Loly melihat sekeliling, ada banyak cctv di ruangan ini.


" Aku tidak bisa berbuat apa-apa?" bisik hati Loly


" Aku sangat mencintai Nathan, tapi dia selalu mencintaimu dari dulu hingga Kini tidak pernah berubah "


"Nisa mungkin kamu tidak tahu diriku tapi aku selalu mengikuti dirimu dan Nathan, bahkan aku menyusul Nathan pindah ke luar negeri "


" Semua yang aku lakukan sia - sia, namun aku tetap bertahan, Nisa kamu sangat beruntung"


Loly menumpahkan isi hatinya kepada Nisa yang masih tertidur dengan suara perlahan agar tidak terdengar oleh kamera dalam ruangan.


" Bagaimana jika aku menggantikan cairan ini dengan racun tulang?" pikiran jahat dalam otak Loly


Ia memiliki keahlian hampir sama dengan Nathan Karena Loly sering menjadi asisten Nathan ketika berada di dalam laboratorium peracik Obat, dan ketika Nathan melakukan penelitian.

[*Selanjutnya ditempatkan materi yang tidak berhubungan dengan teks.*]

(** C1 (as amended): the label of a document is NEW when its identifier is
    no key of the loaded ledger, CHANGED when it is a key and the fingerprint is
    absent or differs from the recorded one, and UNCHANGED otherwise; so a
    document without fingerprint is NEW or CHANGED, as it has an entry or not,
    and never UNCHANGED.  The detection loop prints these labels and keeps the
    documents that are not UNCHANGED, and a run uploads those documents only,
    in that order: all of them when it returns. *)
Theorem C1_classification lower :
  (∀ state id fp,
     (Gcs.classify state id fp = NEW ↔ state !! id = None) ∧
     (Gcs.classify state id fp = CHANGED ↔
        ∃ old, state !! id = Some old ∧ (fp = None ∨ fp ≠ Some old)) ∧
     (Gcs.classify state id fp = UNCHANGED ↔
        ∃ old, state !! id = Some old ∧ fp = Some old) ∧
     (fp = None →
        Gcs.classify state id fp = if state !! id is Some _ then CHANGED else NEW)) ∧
  (∀ state id h,
     (Local.classify state id h = NEW ↔ state !! id = None) ∧
     (Local.classify state id h = CHANGED ↔
        ∃ old, state !! id = Some old ∧ old ≠ h) ∧
     (Local.classify state id h = UNCHANGED ↔ state !! id = Some h)) ∧
  (∀ state candidates,
     Gcs.detect state candidates =
     ((λ d, EClassify d.1 (Gcs.classify state d.1 d.2)) <$> candidates,
      filter (λ d, Gcs.classify state d.1 d.2 ≠ UNCHANGED) candidates)) ∧
  (∀ state data_dir entries,
     Local.detect lower state data_dir entries =
     ((λ d, EClassify d.1.1 (Local.classify state d.1.1 d.2)) <$>
        Local.enumerated lower data_dir entries,
      filter (λ d, Local.classify state d.1.1 d.2 ≠ UNCHANGED)
        (Local.enumerated lower data_dir entries))) ∧
  (∀ env st st' r state,
     Gcs.incremental_index lower env st = (st', r) →
     ledger_of (Gcs.index_state_blob st) = Some state →
     let docs := filter (λ d, Gcs.classify state d.1 d.2 ≠ UNCHANGED)
                   (Gcs.list_candidate_blobs lower (Gcs.blobs env)) in
     ∃ es, Gcs.trace st' = Gcs.trace st ++ es ∧
       uploaded es `prefix_of` docs.*1 ∧
       (r = Ret tt → uploaded es = docs.*1)) ∧
  (∀ env display_name st st' r state entries,
     Local.incremental_index lower env display_name st = (st', r) →
     ledger_of (Local.index_state_file st) = Some state →
     Local.data env = Some entries →
     let docs := filter (λ d, Local.classify state d.1.1 d.2 ≠ UNCHANGED)
                   (Local.enumerated lower
                      (path_join (Local.cwd env) Local.DATA_DIR) entries) in
     ∃ es, Local.trace st' = Local.trace st ++ es ∧
       uploaded es `prefix_of` docs.*1.*1 ∧
       (r = Ret tt → uploaded es = docs.*1.*1)).
Proof.
  split; [|split; [|split; [|split; [|split]]]].
  - intros state id fp. unfold Gcs.classify.
    destruct (state !! id) as [old|] eqn:Hold; [|label_cases].
    destruct fp as [h|]; [|label_cases].
    destruct (decide (old ≠ h)) as [Hne|Heq].
    + label_cases. exists old. split; [done|]. right. congruence.
    + apply dec_stable in Heq as ->. label_cases.
  - intros state id h. unfold Local.classify.
    destruct (state !! id) as [old|] eqn:Hold; [|label_cases].
    destruct (decide (old ≠ h)) as [Hne|Heq]; [label_cases|].
    apply dec_stable in Heq as ->. label_cases.
  - apply gcs_detect_eq.
  - apply local_detect_eq.
  - intros env st st' r state Hrun Hstate docs.
    destruct (gcs_run_spec _ _ _ _ _ Hrun)
      as (es & Htr & _ & _ & _ & _ & _ & Hloop).
    destruct (Hloop _ Hstate) as (Hup & _ & _ & _ & Hret).
    rewrite gcs_new_or_changed_eq in Hup, Hret. fold docs in Hup, Hret.
    exists es. split; [done|]. split; [done|].
    intros Hr. by destruct (Hret Hr) as (? & _).
  - intros env dn st st' r state entries Hrun Hstate Hdata docs.
    destruct (local_run_spec _ _ _ _ _ _ Hrun)
      as (es & Htr & _ & _ & _ & _ & _ & Hloop).
    destruct (Hloop _ _ Hstate Hdata) as (Hup & _ & _ & _ & Hret).
    rewrite local_new_or_changed_eq in Hup, Hret. fold docs in Hup, Hret.
    exists es. split; [done|]. split; [done|].
    intros Hr. by destruct (Hret Hr) as (? & _).
Qed.

(** C1, as stated, fails: a document without fingerprint whose identifier
    is not in the ledger is classified NEW, not CHANGED.  So it is for
    [c.pdf], the only document of a bucket with no ledger yet, and so the run
    prints it. *)
Lemma C1_absent_fingerprint_counterexample :
  Gcs.list_candidate_blobs ascii_lower Examples.blobs_c = [(py:"c.pdf", None)] ∧
  ledger_of (Gcs.index_state_blob (Examples.gcs_st None)) = Some ∅ ∧
  Gcs.classify ∅ py:"c.pdf" None = NEW ∧
  head (Gcs.trace (Examples.gcs_run Examples.blobs_c Examples.polled_once None).1) =
    Some (EClassify py:"c.pdf" NEW).
Proof. repeat split; vm_compute; reflexivity. Qed.
(** * ccnet user manager: the account service of net/server/user-mgr.c

    A shallow embedding of the EmailUser management code of the ccnet
    server (built with HAVE_LDAP) and the properties of its dual-backend
    account API.

    Reading guide.
    - [Sha1] is the digest computed by OpenSSL's SHA1_Init / SHA1_Update /
      SHA1_Final (FIPS 180-4, section 6.1), on 32-bit words kept in [Z].
    - [Db] is the EmailUser table and the statements over it, with the
      semantics of SQLite, the engine the manager opens by itself.  The
      statements whose text carries only numbers and a digest (the UPDATE,
      the lookup by id, the listing and the count) are kept as the
      statements they denote.  Integers stay in [Z]: the source does no
      arithmetic on them.
    - The statements that carry an email are kept as text: what snprintf
      leaves in the 512-byte buffer, with the email pasted between the
      quotes of '%s' as it is.  How the engine reads a text is a parameter
      of the functions that send one, an [SqlEngine]; [engine_reads] says
      that it reads the statements of user-mgr.c as they are meant when the
      values between their quotes hold no quote, and [reference_engine] is
      such an engine, which reads literals and comments as SQLite does.
    - [Ldap] is the libldap client, as a directory stub that answers from a
      fixed [LdapServer].
    - The functions of user-mgr.c follow under their names, in a state monad
      over the [World]: the table, the clock, the directory, and the trace
      of every statement sent to the engine and every call made to the
      directory. *)

From Stdlib Require Import ZArith List String Ascii Bool Lia.
From Stdlib Require Import DecimalString DecimalZ DecimalPos.
Import ListNotations.

Local Open Scope string_scope.
Local Open Scope Z_scope.

(* ================================================================== *)
(** ** SHA-1 (openssl/sha.h) *)

Module Sha1.

Definition word_mod : Z := 2 ^ 32.

Definition add32 (x y : Z) : Z := (x + y) mod word_mod.

Definition rol (n x : Z) : Z :=
  Z.lor (Z.shiftl x n mod word_mod) (Z.shiftr x (32 - n)).

Definition not32 (x : Z) : Z := word_mod - 1 - x.

(** The chaining value h0..h4 of SHA_CTX. *)
Record SHA_CTX : Type := mkCtx { h0 : Z; h1 : Z; h2 : Z; h3 : Z; h4 : Z }.

Definition SHA1_Init : SHA_CTX :=
  mkCtx 0x67452301 0xEFCDAB89 0x98BADCFE 0x10325476 0xC3D2E1F0.

(** Round function and constant of round [t]. *)
Definition f_t (t : nat) (b c d : Z) : Z :=
  if (t <? 20)%nat then Z.lor (Z.land b c) (Z.land (not32 b) d)
  else if (t <? 40)%nat then Z.lxor (Z.lxor b c) d
  else if (t <? 60)%nat then
    Z.lor (Z.lor (Z.land b c) (Z.land b d)) (Z.land c d)
  else Z.lxor (Z.lxor b c) d.

Definition k_t (t : nat) : Z :=
  if (t <? 20)%nat then 0x5A827999
  else if (t <? 40)%nat then 0x6ED9EBA1
  else if (t <? 60)%nat then 0x8F1BBCDC
  else 0xCA62C1D6.

(** Big-endian packing of the message bytes into 32-bit words. *)
Fixpoint words_of_bytes (bs : list Z) : list Z :=
  match bs with
  | b0 :: b1 :: b2 :: b3 :: rest =>
      (b0 * 2 ^ 24 + b1 * 2 ^ 16 + b2 * 2 ^ 8 + b3) :: words_of_bytes rest
  | _ => []
  end.

Definition bytes_of_word (w : Z) : list Z :=
  [ Z.shiftr w 24 mod 256; Z.shiftr w 16 mod 256;
    Z.shiftr w 8 mod 256; w mod 256 ].

(** Message schedule.  [recent] holds the words computed so far, the most
    recent first; W(t) = ROTL1 (W(t-3) xor W(t-8) xor W(t-14) xor W(t-16)). *)
Fixpoint schedule (n : nat) (recent : list Z) : list Z :=
  match n with
  | O => recent
  | S n' =>
      let w := rol 1 (Z.lxor (Z.lxor (Z.lxor (nth 2 recent 0)
                                             (nth 7 recent 0))
                                     (nth 13 recent 0))
                             (nth 15 recent 0)) in
      schedule n' (w :: recent)
  end.

Definition expand (block : list Z) : list Z :=
  rev (schedule 64 (rev block)).

(** The eighty rounds over the working variables a..e. *)
Fixpoint rounds (t : nat) (ws : list Z) (v : SHA_CTX) : SHA_CTX :=
  match ws with
  | [] => v
  | w :: ws' =>
      let '(mkCtx a b c d e) := v in
      let tmp := add32 (add32 (add32 (add32 (rol 5 a) (f_t t b c d)) e)
                              (k_t t)) w in
      rounds (S t) ws' (mkCtx tmp a (rol 30 b) c d)
  end.

Definition compress (h : SHA_CTX) (block : list Z) : SHA_CTX :=
  let v := rounds 0 (expand block) h in
  mkCtx (add32 (h0 h) (h0 v)) (add32 (h1 h) (h1 v)) (add32 (h2 h) (h2 v))
        (add32 (h3 h) (h3 v)) (add32 (h4 h) (h4 v)).

(** Padding: 0x80, zero bytes up to 56 modulo 64, then the bit length as
    a 64-bit big-endian integer. *)
Definition pad (msg : list Z) : list Z :=
  let len := Z.of_nat (List.length msg) in
  let zeros := Z.to_nat ((55 - len) mod 64) in
  let bits := (8 * len) mod 2 ^ 64 in
  msg ++ [0x80] ++ repeat 0 zeros
      ++ bytes_of_word (Z.shiftr bits 32) ++ bytes_of_word (bits mod word_mod).

Fixpoint blocks (fuel : nat) (ws : list Z) (h : SHA_CTX) : SHA_CTX :=
  match fuel, ws with
  | S fuel', _ :: _ => blocks fuel' (skipn 16 ws) (compress h (firstn 16 ws))
  | _, _ => h
  end.

(** SHA1_Update over the whole message followed by SHA1_Final: the
    twenty bytes of the digest. *)
Definition SHA1 (msg : list Z) : list Z :=
  let ws := words_of_bytes (pad msg) in
  let h := blocks (List.length ws) ws SHA1_Init in
  bytes_of_word (h0 h) ++ bytes_of_word (h1 h) ++ bytes_of_word (h2 h)
    ++ bytes_of_word (h3 h) ++ bytes_of_word (h4 h).

End Sha1.

(* ================================================================== *)
(** ** utils.h *)

Module Utils.

Definition hex_digit (n : Z) : ascii :=
  ascii_of_nat (Z.to_nat (if n <? 10 then 48 + n else 87 + n)).
Lemma after_cancellation_only_queued_calls_witness :
  cancelled (client (NameWatching.run AUTO_START cancelled_watcher
                       [owner_changed None "n" ":1.5" ""; IdleDispatch])) = true /\
  exists (k : nat) l,
    idle_sources (NameWatching.run AUTO_START cancelled_watcher
                    [owner_changed None "n" ":1.5" ""; IdleDispatch])
    = drop k (idle_sources cancelled_watcher) /\
    invoked (NameWatching.run AUTO_START cancelled_watcher
               [owner_changed None "n" ":1.5" ""; IdleDispatch])
    = invoked cancelled_watcher ++ l /\
    sublist (map kind l) (take k (queued cancelled_watcher)).
Proof.
  apply (after_cancellation_only_queued_calls AUTO_START cancelled_watcher
           [owner_changed None "n" ":1.5" ""; IdleDispatch]).
  vm_compute. reflexivity.
Defined.

(** In that scenario the Appeared queued before the cancellation is still
    delivered, and the loss of the owner signalled afterwards is not. *)
Example cancelled_watcher_delivered :
  queued cancelled_watcher = [CALL_TYPE_NAME_APPEARED] /\
  delivered (NameWatching.run AUTO_START cancelled_watcher
               [owner_changed None "n" ":1.5" ""; IdleDispatch])
  = [CALL_TYPE_NAME_APPEARED].
Proof. vm_compute. split; reflexivity. Qed.

Lemma handlers_get_what_was_registered_witness :
  same_registration (watcher_of (Some 1%nat) (Some 2%nat)) watcher_5 /\
  Forall (well_formed_call (client (watcher_of (Some 1%nat) (Some 2%nat))))
         (invoked watcher_5) /\
  Forall well_formed_source (idle_sources watcher_5).
Proof.
  apply (handlers_get_what_was_registered AUTO_START (watcher_of (Some 1%nat) (Some 2%nat))
           scenario_5).
  unfold watcher_of. constructor.
Defined.

Lemma own_context_callbacks_alternate_witness :
  alternates (delivered watcher_5) /\ queued watcher_5 = [].
Proof.
  apply (own_context_callbacks_alternate AUTO_START (watcher_of (Some 1%nat) (Some 2%nat))
           scenario_5).
  - unfold watcher_of. constructor.
  - split; eexists; vm_compute; reflexivity.
  - repeat constructor.
Defined.

Lemma watch_ids_count_up_witness :
  fst (g_bus_watch_name any_name None 0 "m" 0 (Some 1%nat) None 0 None
         (NameWatching.execute AUTO_START any_name initial_world execution_2))
  = (1 + Z.of_nat (registrations any_name execution_2)) `mod` 2 ^ 32 /\
  (Z.of_nat (registrations any_name execution_2) < 2 ^ 32 - 1 ->
   fst (g_bus_watch_name any_name None 0 "m" 0 (Some 1%nat) None 0 None
          (NameWatching.execute AUTO_START any_name initial_world execution_2))
   = 1 + Z.of_nat (registrations any_name execution_2)) /\
  lookup_client
    (snd (g_bus_watch_name any_name None 0 "m" 0 (Some 1%nat) None 0 None
            (NameWatching.execute AUTO_START any_name initial_world execution_2)))
    (fst (g_bus_watch_name any_name None 0 "m" 0 (Some 1%nat) None 0 None
            (NameWatching.execute AUTO_START any_name initial_world execution_2)))
  = Some (registrations any_name execution_2) /\
  heap (snd (g_bus_watch_name any_name None 0 "m" 0 (Some 1%nat) None 0 None
               (NameWatching.execute AUTO_START any_name initial_world execution_2)))
    !! registrations any_name execution_2
  = Some (watcher_on_bus None
            ((1 + Z.of_nat (registrations any_name execution_2)) `mod` 2 ^ 32)
            "m" 0 (Some 1%nat) None 0%nat None).
Proof.
  apply (watch_ids_count_up AUTO_START any_name execution_2 None 0 "m" 0 (Some 1%nat) None
           0%nat None).
  reflexivity.
Defined.

Lemma watch_then_unwatch_witness :
  fst (g_bus_watch_name any_name None 0 "m" 0 (Some 1%nat) None 0 None one_watcher)
  = next_global_id one_watcher /\
  lookup_client
    (g_bus_unwatch_name (next_global_id one_watcher)
       (snd (g_bus_watch_name any_name None 0 "m" 0 (Some 1%nat) None 0 None one_watcher)))
    (next_global_id one_watcher) = None /\
  (forall other,
      other <> next_global_id one_watcher ->
      lookup_client
        (g_bus_unwatch_name (next_global_id one_watcher)
           (snd (g_bus_watch_name any_name None 0 "m" 0 (Some 1%nat) None 0 None
                   one_watcher)))
        other = lookup_client one_watcher other) /\
  log (g_bus_unwatch_name (next_global_id one_watcher)
         (snd (g_bus_watch_name any_name None 0 "m" 0 (Some 1%nat) None 0 None
                 one_watcher))) = log one_watcher /\
  exists w,
    heap (g_bus_unwatch_name (next_global_id one_watcher)
            (snd (g_bus_watch_name any_name None 0 "m" 0 (Some 1%nat) None 0 None
                    one_watcher))) = heap one_watcher ++ [w] /\
    cancelled (client w) = true /\ freed w = false /\
    ref_count (client w) = 1 /\ in_flight w = [CallBusGet] /\
    invoked w = [] /\ idle_sources w = [].
Proof.
  apply (watch_then_unwatch any_name None 0 "m" 0 (Some 1%nat) None 0%nat None one_watcher).
  - reflexivity.
  - vm_compute. reflexivity.
Defined.

End NameWatchingFacts.
(** X21: the environment never changes the metrics: two runs of [LoadConfig] on
    the same file under two environments return the same list of metrics,
    so the variable INTERVAL does not reach the metrics that fell back to
    the interval of the file. *)
Theorem LoadConfig_metrics_ignore_environment (path : string)
    (file : FileOutcome) (env1 env2 : string -> string) :
  Metrics (LoadConfig ParseDuration Atoi path file env1).1
  = Metrics (LoadConfig ParseDuration Atoi path file env2).1.
Proof.
  unfold LoadConfig. cbv zeta.
  destruct (String.eqb path EmptyString); [done|]. by destruct file.
Qed.

(** X22: the environment wins over the file: when [LoadConfig] returns no error
    and the variable PORT is set to a text that parses as an integer, the
    port is that integer, whatever the file says. *)
Theorem LoadConfig_port_from_environment (path : string) (file : FileOutcome)
    (env : string -> string) (p : Z) :
  (LoadConfig ParseDuration Atoi path file env).2 = None ->
  env "PORT" <> EmptyString -> Atoi (env "PORT") = Some p ->
  Port (LoadConfig ParseDuration Atoi path file env).1 = p.
Proof.
  intros Hok Hset Hp. apply String.eqb_neq in Hset.
  unfold LoadConfig in *. cbv zeta in *.
  destruct (String.eqb path EmptyString);
    [|destruct file; try discriminate Hok];
    cbn [fst fromEnv Port]; unfold envInt; by rewrite Hset, Hp.
Qed.

(** X23: [LoadConfig] returns an error exactly when the path is not empty and
    the file cannot be opened for a reason other than its absence, or
    cannot be decoded; the configuration it returns with an error is the
    default one, without any override from the environment. *)
Theorem LoadConfig_error (path : string) (file : FileOutcome)
    (env : string -> string) :
  (is_Some (LoadConfig ParseDuration Atoi path file env).2
   <-> path <> EmptyString ∧ (file = OpenError ∨ file = DecodeError))
  ∧ (is_Some (LoadConfig ParseDuration Atoi path file env).2 ->
     (LoadConfig ParseDuration Atoi path file env).1 = defaultConfig).
Proof.
  unfold LoadConfig. cbv zeta.
  destruct (String.eqb_spec path EmptyString) as [->|Hne].
  - split; [split|]; cbn [snd].
    + intros [? [=]].
    + by intros [? _].
    + intros [? [=]].
  - destruct file; cbn [fst snd]; (split; [split|]); try done;
      try (intros [? [=]]); try (intros [_ [[=]|[=]]]); by eauto.
Qed.

End ConfigurationProperties.

(** * The further properties on sample inputs *)

Lemma labelsCleanb_true (labels : gmap string string) :
  labelsCleanb labels = true -> labelsClean labels.
Proof.
  unfold labelsCleanb. rewrite forallb_forall. intros Hall k v Hk.
  specialize (Hall (k, v)). cbn [fst snd] in Hall.
  apply andb_true_iff, Hall, list_elem_of_In. by apply elem_of_map_to_list.
Qed.

Lemma prodLabels_clean : labelsClean prodLabels.
Proof. apply labelsCleanb_true. reflexivity. Qed.

Lemma runQuery_touches_own_keys_only_witness :
  (runQuery (listed_order Metric) (listed_order string) (metricNamed "users")
     statusRows {["orders" := Direct (VInt64 3)]}).1 !! "orders"
  = ({["orders" := Direct (VInt64 3)]} : gmap string Metric) !! "orders".
Proof.
  apply runQuery_touches_own_keys_only; [reflexivity|discriminate].
Defined.

Lemma runQuery_prefixed_entries_are_fresh_witness :
  exists values,
    Scanned values ∈ [Scanned [VBytes "active"; VInt64 150];
                      Scanned [VBytes "inactive"; VInt64 75]]
    ∧ "users_status_active"
      = rowKey (listed_order string) (metricNamed "users")
          ["status"; "value"] 1 values
    ∧ Labeled (VInt64 150) {["status" := "active"]}
      = rowEntry ["status"; "value"] 1 values.
Proof.
  apply (runQuery_prefixed_entries_are_fresh (listed_order Metric)
           (listed_order string) (metricNamed "users") ["status"; "value"]
           1%nat _ false usersByStatus "users_status_active");
    reflexivity.
Defined.

Lemma runQuery_last_row_of_a_key_wins_witness :
  (runQuery (listed_order Metric) (listed_order string) (metricNamed "users")
     (Rows ["status"; "value"]
        ([Scanned [VBytes "active"; VInt64 150]]
         ++ Scanned [VBytes "active"; VInt64 151] :: [ScanError]) false)
     ∅).1
    !! rowKey (listed_order string) (metricNamed "users") ["status"; "value"]
         1 [VBytes "active"; VInt64 151]
  = Some (rowEntry ["status"; "value"] 1 [VBytes "active"; VInt64 151]).
Proof.
  apply runQuery_last_row_of_a_key_wins; [reflexivity|].
  intros values' Hin. apply list_elem_of_singleton in Hin. discriminate Hin.
Defined.

Lemma runQuery_without_rows_witness :
  (runQuery (listed_order Metric) (listed_order string) (metricNamed "users")
     (Rows ["value"] [] true) usersByStatus).1
  = filter (fun kv => hasPrefix ("users" +:+ "_") kv.1 = false) usersByStatus.
Proof.
  apply (runQuery_without_rows (listed_order Metric) (listed_order string)
           (metricNamed "users") ["value"] true usersByStatus).
  left.
Defined.

Lemma rowKey_bare_iff_value_alone_witness :
  (rowKey (listed_order string) (metricNamed "queue_depth") ["value"] 0
     [VInt64 42] = "queue_depth"
   ∧ rowEntry ["value"] 0 [VInt64 42] = Direct (valueAt [VInt64 42] 0))
  <-> ["value"] = ["value"].
Proof.
  apply (rowKey_bare_iff_value_alone (listed_order string)
           (metricNamed "queue_depth") ["value"] 0%nat [VInt64 42]).
  reflexivity.
Defined.
Lemma isAllowed_iff_listed_witness :
  isAllowed analyst vision_processor = Return true
  /\ isAllowed analyst hello_world = Return false.
Proof.
  split.
  - apply (proj1 (isAllowed_iff_listed analyst vision_processor "vision-processor"
                    [VObj [("id", VStr "vision-processor")]; VStr "api-linter"]
                    (conj eq_refl (or_introl eq_refl))
                    ltac:(repeat constructor) ltac:(discriminate) eq_refl
                    ltac:(discriminate))).
    simpl. tauto.
  - apply (proj2 (isAllowed_iff_listed analyst hello_world "hello-world"
                    [VObj [("id", VStr "vision-processor")]; VStr "api-linter"]
                    (conj eq_refl (or_introl eq_refl))
                    ltac:(repeat constructor) ltac:(discriminate) eq_refl
                    ltac:(discriminate))).
    simpl. intros [H | [H | []]]; discriminate.
Defined.

(** X7.  A definition that declares no id (or a null one) is denied to every
    agent other than the orchestrator, whatever its allowed list holds. *)
Theorem isAllowed_tool_without_id (agent tool tid : value)
    (entries : list value) :
  declares_allowed agent entries ->
  Forall (fun e => nullish e = false) entries ->
  member agent "id" <> VStr ORCHESTRATOR ->
  declared_id tool = Return tid ->
  nullish tid = true ->
  isAllowed agent tool = Return false.
Proof.
  intros Hdecl Hall Hid Htid Hnull.
  rewrite (isAllowed_other agent tool (proj1 Hdecl) Hid).
  unfold declared_id in Htid.
  destruct (get tool "tool") as [section|e]; simpl in Htid; [|discriminate].
  injection Htid as Htid.
  unfold allowed_of. destruct Hdecl as (_ & [-> | (-> & ->)]); simpl.
  - destruct (normalize_all entries Hall) as (vs & Hvs & _).
    rewrite Hvs. simpl. rewrite Htid.
    now rewrite (includes_nullish vs tid
                   (normalize_all_not_nullish entries vs Hall Hvs) Hnull).
  - reflexivity.
Qed.

Lemma isAllowed_tool_without_id_witness :
  isAllowed (VObj [("id", VStr "dev");
                   ("tools", VObj [("allowed", VArr [VObj [("name", VStr "x")];
                                                     VStr "undefined"])])])
            (VObj [("tool", VObj [("type", VStr "local")])])
    = Return false.
Proof.
  apply (isAllowed_tool_without_id _ _ VUndef
           [VObj [("name", VStr "x")]; VStr "undefined"]).
  - split; [reflexivity | left; reflexivity].
  - repeat constructor.
  - discriminate.
  - reflexivity.
  - reflexivity.
Defined.

(** X8.  When tools.allowed is present but is not a list (a single identifier,
    a number, a map), isAllowed raises a TypeError for every agent other than
    the orchestrator and every tool. *)
Theorem isAllowed_allowed_not_a_list (agent tool allowed : value) :
  nullish agent = false ->
  member agent "id" <> VStr ORCHESTRATOR ->
  get_opt (get_opt agent "tools") "allowed" = allowed ->
  nullish allowed = false ->
  (forall entries, allowed <> VArr entries) ->
  isAllowed agent tool = Throw TypeError.
Proof.
  intros Hn Hid Hallowed Hnn Hnot.
  rewrite (isAllowed_other agent tool Hn Hid).
  unfold allowed_of. rewrite Hallowed, Hnn.
  destruct allowed; try reflexivity. now elim (Hnot items).
Qed.

Lemma isAllowed_allowed_not_a_list_witness :
  isAllowed (VObj [("id", VStr "dev");
                   ("tools", VObj [("allowed", VStr "hello-world")])])
            hello_world
    = Throw TypeError.
Proof.
  apply (isAllowed_allowed_not_a_list _ _ (VStr "hello-world")).
  - reflexivity.
  - discriminate.
  - reflexivity.
  - reflexivity.
  - discriminate.
Defined.

(** X9.  A null entry anywhere in tools.allowed makes isAllowed raise a
    TypeError for every agent other than the orchestrator, also for a tool
    that another entry lists. *)
Theorem isAllowed_null_entry (agent tool : value) (entries : list value) :
  nullish agent = false ->
  member agent "id" <> VStr ORCHESTRATOR ->
  get_opt (get_opt agent "tools") "allowed" = VArr entries ->
  (exists e, In e entries /\ nullish e = true) ->
  isAllowed agent tool = Throw TypeError.
Proof.
  intros Hn Hid Hallowed Hnull.
  rewrite (isAllowed_other agent tool Hn Hid).
  unfold allowed_of. rewrite Hallowed. simpl.
  now rewrite (normalize_all_null entries Hnull).
Qed.

Lemma isAllowed_null_entry_witness :
  isAllowed (VObj [("id", VStr "dev");
                   ("tools", VObj [("allowed", VArr [VStr "hello-world"; VNull])])])
            hello_world
    = Throw TypeError.
Proof.
  apply (isAllowed_null_entry _ _ [VStr "hello-world"; VNull]).
  - reflexivity.
  - discriminate.
  - reflexivity.
  - exists VNull. split; [simpl; tauto | reflexivity].
Defined.

End MoreAccess.

(* ------------------------------------------------------------------ *)
(** ** Further properties of executeTool *)
(* ------------------------------------------------------------------ *)
Section MoreExecution.
Import Scenarios.
Local Open Scope list_scope.
(** * Shard routing: modulo hashing and a consistent-hash ring

    A shallow embedding of [shard_manager.py].  Python integers are [Z],
    [str] is [string] (read as the UTF-8 text it holds), [bytes] is
    [list byte]; a call that can raise returns a [Result].  The two hash
    providers the module reaches for ([mmh3], and the interpreter's builtin
    [hash] on the fallback path) are not part of the repository: they are the
    fields of a [Runtime] record that every definition takes as a parameter. *)

From Stdlib Require Import ZArith List Bool Lia.
From Stdlib.Strings Require Import String Ascii Byte.
From Stdlib Require Import Sorted Permutation.
From Stdlib Require Import DecimalString DecimalPos DecimalZ.
From Stdlib Require DecimalFacts.
Import ListNotations.
Open Scope Z_scope.

(** ** Python values and exceptions *)

(** [Union[str, int, bytes]], the type of a sharding key. *)
Inductive Key : Type :=
| KStr (s : string)
| KInt (n : Z)
| KBytes (b : list byte).

Inductive PyError : Type :=
| TypeError
| ValueError (msg : string)
| ZeroDivisionError
| IndexError.

Inductive Result (A : Type) : Type :=
| Ok (a : A)
| Raise (e : PyError).
Arguments Ok {A} a.
Arguments Raise {A} e.

Definition bind {A B : Type} (r : Result A) (k : A -> Result B) : Result B :=
  match r with
  | Ok a => k a
  | Raise e => Raise e
  end.

Notation "x <- r ;; k" := (bind r (fun x => k))
  (at level 61, r at next level, right associativity).

(** [str(n)] for an integer: decimal digits, a leading minus sign when
    negative. *)
Definition str (n : Z) : string := NilZero.string_of_int (Z.to_int n).

(** [s.encode('utf-8')]. *)
Definition encode (s : string) : list byte := list_byte_of_string s.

Loly sering melihat obat - obat yang telah Nathan buat sesuai dengan Permintaan pelanggan.


Loly pernah mencuri resep racun tulang, apabila diberikan pada pasien akan menyebabkan kelumpuhan total dan menghancurkan tulang dari dalam hingga tubuh manusia membusuk dengan sendirinya dalam waktu satu Minggu.


Penawar bisa bekerja jika suntikan sebelum 12 jam, jika sudah melewati waktu itu, tidak ada obat yang bisa menyembuhkan akibat dari racun tulang, hanya kematian yang menunggu.


Loly menyentuh sebuah jarum suntik berisi cairan berwarna kuning, racun tulang di dalam saku jas Putih miliknya.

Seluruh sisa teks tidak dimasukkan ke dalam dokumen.